When the Act was introduced it was a world-leading piece of legislation. However, for some time there has been a growing sense of dissatisfaction with how the Act operates in practice. Many trans people find the process of recognition overly bureaucratic, intrusive and expensive. It is estimated that there are somewhere in the region of 20,000-50,000 trans people in the UK, yet fewer than than 5,000 Gender Recognition Certificates have been issued.

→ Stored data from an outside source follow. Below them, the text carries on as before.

(* ===== verification/SocketIO.v ===== *)
(** * internal/capture/afpacket.go: bytes that cross into the kernel

    Two places where afpacket.go hands bytes in a fixed layout to the kernel: [htons],
    for the protocol of the packet sockets, and the eventfd write of [wakeShutdown].
    Both for either byte order of the host. *)
From S2P Require Import Prelude GoBytes FilterSpec Cbpf AFPacket.

(** ** Host byte order *)
Section Endian.
Context (big : bool).      (* the host is big-endian *)

(** The bytes of an integer in memory, and the integer at an address. *)
Definition native_put (n : nat) (x : Z) : list Z := if big then be_put n x else le_put n x.
Definition native_get (l : list Z) : Z := if big then be_get l else le_get l.

Definition htons (v : Z) : Z :=
  let b := be_put 2 v in
  native_get b.

(** What [unix.Write(a.eventFD, one[:])] is given; [None] without an eventfd. *)
Definition wakeShutdown {R} (a : AFPacket R) : option (Z * list Z) :=
  if eventFD a <? 0 then None
  else
    let one := le_put 8 1 in
    Some (eventFD a, one).

Lemma native_get_put n x : native_get (native_put n x) = x mod 256 ^ Z.of_nat n.
Proof using Type. unfold native_get, native_put. destruct big; [apply be_get_put|apply le_get_put]. Qed.

Lemma native_put_get l : bytes_ok l -> native_put (length l) (native_get l) = l.
Proof using Type.
  intros Hl. unfold native_get, native_put. destruct big; [|by apply le_put_get].
  unfold be_put. rewrite <- (rev_involutive l) at 2. rewrite be_get_rev.
  rewrite <- (length_rev l), le_put_get; [by rewrite rev_involutive|]. by apply Forall_rev.
Qed.

(** The two bytes the kernel finds in the protocol field are the value in network
    order, and on a little-endian host the value is the byte swap. *)
Lemma htons_network v : native_put 2 (htons v) = be_put 2 v.
Proof using Type. unfold htons. rewrite <- (length_be_put 2 v) at 1. apply native_put_get, be_put_ok. Qed.

Lemma htons_range v : is_uint 16 (htons v).
Proof using Type.
  unfold htons, native_get. pose proof (be_put_ok 2 v) as Hok.
  destruct big; [pose proof (be_get_range _ Hok) as H|pose proof (le_get_range _ Hok) as H];
    rewrite length_be_put in H; exact H.
Qed.

(** What eventfd(2) asks of a write that makes the descriptor readable: eight bytes, in
    host order a value that is neither 0 nor 2^64 - 1. *)
Lemma wake_bytes {R} (a : AFPacket R) fd bytes :
  wakeShutdown a = Some (fd, bytes) ->
  fd = eventFD a /\ 0 <= fd /\ length bytes = 8%nat /\ 0 < native_get bytes < 2 ^ 64 - 1.
Proof using Type.
  unfold wakeShutdown. destruct (Z.ltb_spec (eventFD a) 0); [done|]. intros [= <- <-].
  split_and!; [done|done|done|..]; unfold native_get; destruct big; vm_compute; congruence.
Qed.

(** AF_PACKET, every protocol: [htons(ethPAll)] is the argument of socket and bind. *)
Definition ethPAll : Z := 0x0003.

Lemma protocol_bytes : native_put 2 (htons ethPAll) = [0; 3].
Proof using Type. rewrite htons_network. reflexivity. Qed.
End Endian.
Lemma inv_close_ev s : cinv s -> c_closer s = CEpoll -> cinv (at_closer CDone (c_close ev s)).
Proof using Type.
  intros [Hf He Hfl Hl Hinj Hn Hcl Hem Hpo Hb] Hc. unfold held in *. rewrite Hc in *. cbn in Hf, He, Hfl, Hl.
  assert (Henv : ev ∉ c_env s) by (clear -He; set_solver).
  rewrite c_close_ok; [|rewrite Hf; clear; set_solver|done].
  split; unfold held; cbn; try done.
  - rewrite Hf, (Hem eq_refl), map_img_empty_L. clear -Henv Hfl. set_unfold. intros x. specialize (Hfl x).
    destruct (decide (x = ev)) as [->|]; naive_solver.
  - clear -He. set_solver.
  - clear -Hfl. set_solver.
  - intros _. by apply Hpo.
Qed.

Lemma inv_env s fds env :
  cinv s -> fds = env ∪ held s -> env ## held s -> cinv (with_env fds env s).
Proof using Type. intros [Hf He Hfl Hl Hinj Hn Hcl Hem Hpo Hb] Hfds Henv. by split. Qed.

Lemma cinv_step s s' : cinv s -> cstep s s' -> cinv s'.
Proof using Hne.
  intros Hi Hs. destruct Hs as [s n Hw Hn|s n Hw|s n fd Hw Hfd Hpos|s n fd Hw|s n fd Hw|s n fd Hw|s n fd Hw|s n fd Hw Hep|s n fd Hw Hc|s n fd Hw Hc|
    s fd Hw|s n fd Hw Hs|s fd Hw|s Hr Hp|s Hr|s Hc|s Hc Hr|s l Hc Hl|s Hc|s Hc|s fd Hfd|s fd Hfd].
  - eapply inv_attach; [done|]. left. eauto.
  - eapply inv_attach; [done|]. right; left. eauto.
  - by apply inv_open.
  - by apply inv_move; rewrite ?Hw.
  - by apply inv_move; rewrite ?Hw.
  - apply inv_drop_flight; [done|]. by destruct Hw as [-> | ->].
  - apply inv_drop_flight; [done|]. by rewrite Hw.
  - by apply inv_move; rewrite ?Hw.
  - eapply inv_attach; [done|]. do 2 right. eauto.
  - by apply inv_insert.
  - apply inv_drop_flight; [done|]. by rewrite Hw.
  - by apply inv_detach.
  - apply inv_drop_flight; [done|]. by rewrite Hw.
  - by destruct Hi; split.
  - by destruct Hi; split.
  - destruct Hi. split; unfold held in *; cbn in *; rewrite Hc in *; done.
  - destruct Hi. split; unfold held in *; cbn in *; rewrite Hc in *; try done. intros _. by apply ci_posted0.
  - by apply inv_clear.
  - by apply inv_close_ep.
  - by apply inv_close_ev.
  - apply inv_env; [done|rewrite (ci_fds _ Hi); clear; set_solver|].
    pose proof (ci_env _ Hi) as He. rewrite (ci_fds _ Hi) in Hfd. clear -He Hfd. set_solver.
  - pose proof (ci_env _ Hi) as He. apply inv_env; [done| |clear -He; set_solver].
    rewrite (ci_fds _ Hi). clear -He Hfd. set_unfold. intros x. specialize (He x).
    destruct (decide (x = fd)) as [->|]; tauto.
Qed.

Lemma cinv_reach s s' : cinv s -> creach s s' -> cinv s'.
Proof using Hne. intros Hi Hr. induction Hr as [|s s1 s' Hs _ IH]; [done|]. by apply IH, (cinv_step s). Qed.
End Steps.

(** ** After Start *)

(** The goroutines of a capturer that Start has just returned. *)
Definition just_started {R} (base : gset Z) (a : AFPacket R) (k : kernel) : cstate :=
  mkC (open_fds k) base (sockets a) (isClosed a) false true WIdle CIdle (bad_closes k).

Lemma Start_eventFD {R} (bpf_Assemble : list Instruction -> option (list R)) alloc `{!FdAlloc alloc} order
  s k ifaces c a' k' :
  Start bpf_Assemble alloc order ifaces c (NewAFPacket s) k = (a', k', Ok tt) -> 0 <= eventFD a'.
Proof.
  unfold Start. destruct (raw _) as [|f|e]; [done| |done].
  destruct (open_loop _ _ _ _ _) as [a2 k2]. destruct (eventfd_ok c); [|done].
  destruct (alloc (open_fds k2)) as [efd|] eqn:Ha; [|done]. apply alloc_fresh in Ha as [_ Hr].
  destruct (epoll_ok c); [|done]. destruct (alloc _) as [epfd|]; [|done].
  destruct (epoll_add _ _ _ _) as [k5|]; [|done]. destruct (register_loop _ _ _ _) as [k6 [name|]]; [done|].
  intros [= <- _]. cbn. lia.
Qed.

Lemma just_started_inv {R} (base : gset Z) (a : AFPacket R) k :
  wf base a k -> isClosed a = false -> 0 <= epollFD a -> 0 <= eventFD a ->
  cinv (epollFD a) (eventFD a) (just_started base a k).
Proof.
  intros [Ho Hb Hint Hbad Hinj Hrange Hinv Hloop Hpair] Hcl Hep Hev. unfold owned in *. rewrite Hcl in *.
  assert (Hset : fdset (epollFD a) ∪ fdset (eventFD a) = {[epollFD a; eventFD a]}).
  { apply set_eq. intros x. rewrite elem_of_union, !elem_of_fdset. set_solver by lia. }
  rewrite Hset in *. unfold sock_fds in *.
  split; unfold held; cbn; try done; clear -Ho Hb Hloop; set_solver.
Qed.

(** From any point of Close the remaining steps are enabled, whatever the
    watcher is doing. *)
Lemma close_runs ep ev s :
  cinv ep ev s -> c_closer s <> CIdle -> exists s', creach ep ev s s' /\ c_closer s' = CDone.
Proof.
  intros Hi Hc.
  assert (Hep : forall t, c_closer t = CEpoll -> exists t', creach ep ev t t' /\ c_closer t' = CDone).
  { intros t Ht. eexists. split; [eapply rtc_l; [by apply step_close_ev|apply rtc_refl]|done]. }
  assert (Hcl : forall t, c_closer t = CCleared -> exists t', creach ep ev t t' /\ c_closer t' = CDone).
  { intros t Ht. destruct (Hep (at_closer CEpoll (c_close ep t)) eq_refl) as (t' & Hr & Hd).
    exists t'. split; [eapply rtc_l; [by apply step_close_ep|exact Hr]|done]. }
  assert (Hwa : forall t, c_closer t = CWaited -> exists t', creach ep ev t t' /\ c_closer t' = CDone).
  { intros t Ht. edestruct (Hcl (at_closer CCleared (with_sockets ∅ (fold_left (fun s nf => c_close (snd nf) s)
      (map_to_list (c_sockets t)) (with_closed t)))) eq_refl) as (t' & Hr & Hd).
    exists t'. split; [eapply rtc_l; [by eapply step_clear|exact Hr]|done]. }
  assert (Hwo : forall t, c_closer t = CWoke -> c_running t = false -> exists t', creach ep ev t t' /\ c_closer t' = CDone).
  { intros t Ht Hr. destruct (Hwa (at_closer CWaited t) eq_refl) as (t' & Hr' & Hd).
    exists t'. split; [eapply rtc_l; [by apply step_wait|exact Hr']|done]. }
  destruct (c_closer s) eqn:Hs; [done| |by apply Hwa|by apply Hcl|by apply Hep|].
  - destruct (c_running s) eqn:Hr; [|by apply Hwo].
    assert (Hp : c_posted s = true) by (apply (ci_posted _ _ _ Hi); congruence).
    destruct (Hwo (with_loop true false s)) as (t' & Hr' & Hd); [done|done|].
    exists t'. split; [eapply rtc_l; [by apply step_loop_woken|exact Hr']|done].
  - exists s. split; [apply rtc_refl|done].
Qed.

(** ** Properties *)

(** C8.  No interleaving leaks or steals a descriptor.  After a successful Start,
    however the steps of Attach, Detach, Close, the event loop and the rest of
    the process interleave, the capturer never closes a descriptor that is not
    its own (closed already, or reused by someone else); the open descriptors
    are those of the rest of the process and the ones it holds; nothing is
    attached once closeFDs has cleared the maps; and when Close has returned
    and no Attach or Detach is in progress none of its descriptors is open. *)
Theorem interleaving_safe {R} (bpf_Assemble : list Instruction -> option (list R))
  (alloc : gset Z -> option Z) (HA : FdAlloc alloc) (order : gmap string Z -> list (string * Z)) (HO : MapOrder order)
  (base : gset Z) (sp : Spec) (k k1 : kernel) (ifaces : list (string * open_calls)) (c : start_calls)
  (a : AFPacket R) (s : cstate) :
  fresh base k -> NoDup (fst <$> ifaces) ->
  Start bpf_Assemble alloc order ifaces c (NewAFPacket sp) k = (a, k1, Ok tt) ->
  creach (epollFD a) (eventFD a) (just_started base a k1) s ->
  c_bad s = 0%nat /\
  c_fds s = c_env s ∪ held (epollFD a) (eventFD a) s /\ c_env s ## held (epollFD a) (eventFD a) s /\
  (past_clear (c_closer s) = true -> c_sockets s = ∅) /\
  (c_closer s = CDone -> c_watcher s = WIdle -> c_fds s = c_env s).
Proof.
  intros Hk Hnd HS Hreach. pose proof (Start_eventFD _ _ _ _ _ _ _ _ _ HS) as Hev.
  pose proof (Start_post bpf_Assemble alloc order base sp k ifaces c Hk Hnd) as H. rewrite HS in H.
  destruct H as (Hwf & (Hcl & Hep & _) & _).
  pose proof (just_started_inv base a k1 Hwf Hcl Hep Hev) as Hi.
  apply (cinv_reach _ _ (wf_pair _ _ _ Hwf Hep) _ _ Hi) in Hreach as Hi'.
  split_and!; [apply Hi'..|]. intros Hc Hw. rewrite (ci_fds _ _ _ Hi'). unfold held. rewrite Hw, Hc.
  rewrite (ci_cleared _ _ _ Hi') by (by rewrite Hc). rewrite map_img_empty_L. cbn. clear. set_solver.
Qed.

In light of this the GEO has launched a consultation and seeks views on:

  • the requirement for trans people to provide two medical reports: one showing a diagnosis of gender dysphoria; and the other outlining details of any treatment received. The GEO highlights that by requiring a psychiatric report the process may perpetuate the outdated, and false, assumption that being trans is a mental illness;
  • the requirement to provide documents that prove applicants have lived as their acquired gender for at least two years. This often involves providing financial and private information;
  • the requirement to declare an intention to live as their assumed gender until death;
  • the requirement for married applicants to obtain the consent of their spouse or end their marriage;
  • the cost of using the Act. Currently a Gender Recognition Certificate costs £140; and
  • how the Act protects the privacy of individuals who have applied.The consultation guidance also states that the GEO does not intend to change the Equality Act 2010. The Equality Act 2010 provides protection for trans people against discrimination but it does allow some limited single-sex services, such as women’s refuge centres, to exclude trans people so long as that is done as a proportionate means of achieving a legitimate aim.
  • The consultation is now open to everyone in England and Wales, until 19 October 2018. (Scotland had a similar consultation which ended in November 2017.) To take part in the consultation please click here.
  • The GEO hopes the consultation will clarify how best to make the process of Gender Recognition less intrusive and bureaucratic for trans people.